What is needed is an exact copy of the entries below, from the line that contains "(** The largest" through the final line, both included, and nothing else.

+===+

(** * webhealthcheck: health evaluation, streak notifications, history
      retention and the 24-hour availability grid

    A shallow embedding of [index.js] (the monitor: [checkDomain],
    [addToHistory], [saveDomainHistory], [loadDomainHistory],
    [loadAllPersistedData], [runHealthChecks], [start] and the grid and
    counts of [generateHistoryPage]), of the stand-alone [persistence.js],
    and of the earlier [checkDomain] that accepted status 200 only.

    Conventions of the embedding.
    - Instants are milliseconds since the epoch, in [Z], as [Date.getTime]
      returns them.  Counters are JavaScript numbers that only ever hold
      small non-negative integers; they are [Z] as well.
    - The clock is an input: every function that reads [Date.now()] or
      [new Date()] takes the reading as an argument.
    - The two global maps [healthState] and [healthHistory] and the data
      directory are fields of an explicit [World] that is passed through.
    - A file of the data directory is represented by what [JSON.parse]
      makes of its text (see [FileContent]). *)

From Stdlib Require Import ZArith QArith Qround String Ascii List Lia.
From stdpp Require Import gmap strings list fin_maps pretty sorting.

Local Open Scope string_scope.
Local Open Scope list_scope.
Local Open Scope Z_scope.

(** ** JavaScript values found in the fields of a history entry *)

(** The values a [timestamp] or [status] property can hold after
    [JSON.parse], as far as truthiness and [new Date(v)] tell them apart.
    [JIso ms] is a string that [Date] parses to the instant [ms], such as
    the one [toISOString] writes; [JStr s] is any other string. *)
Inductive jsval : Type :=
  | JUndefined                (* the property is absent *)
  | JNull
  | JBool (b : bool)
  | JNum (n : Z)              (* an integer-valued number *)
  | JStr (s : string)
  | JIso (ms : Z).

#[global] Instance jsval_eq_dec : EqDecision jsval.
Proof. solve_decision. Defined.

(** [ToBoolean]: what [v && ...] tests. *)
Definition truthy (v : jsval) : bool :=
  match v with
  | JUndefined | JNull => false
  | JBool b => b
  | JNum n => negb (n =? 0)
  | JStr s => negb (String.eqb s EmptyString)
  | JIso _ => true
  end.

(** The largest time value a [Date] holds (ECMAScript time clip). *)
Definition maxTime : Z := 8640000000000000.

(** [new Date(v).getTime()]; [None] is [NaN], the time value of an
    invalid date. *)
Definition Date_getTime (v : jsval) : option Z :=
  match v with
  | JUndefined => None
  | JNull => Some 0
  | JBool b => Some (if b then 1 else 0)
  | JNum n => if (- maxTime <=? n) && (n <=? maxTime) then Some n else None
  | JStr _ => None
  | JIso ms => Some ms
  end.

+===+

Answer space
(** The largest time value a [Date] holds (ECMAScript time clip). *)
Definition maxTime : Z := 8640000000000000.

(** [new Date(v).getTime()]; [None] is [NaN], the time value of an
    invalid date. *)
Definition Date_getTime (v : jsval) : option Z :=
  match v with
  | JUndefined => None
  | JNull => Some 0
  | JBool b => Some (if b then 1 else 0)
  | JNum n => if (- maxTime <=? n) && (n <=? maxTime) then Some n else None
  | JStr _ => None
  | JIso ms => Some ms
  end.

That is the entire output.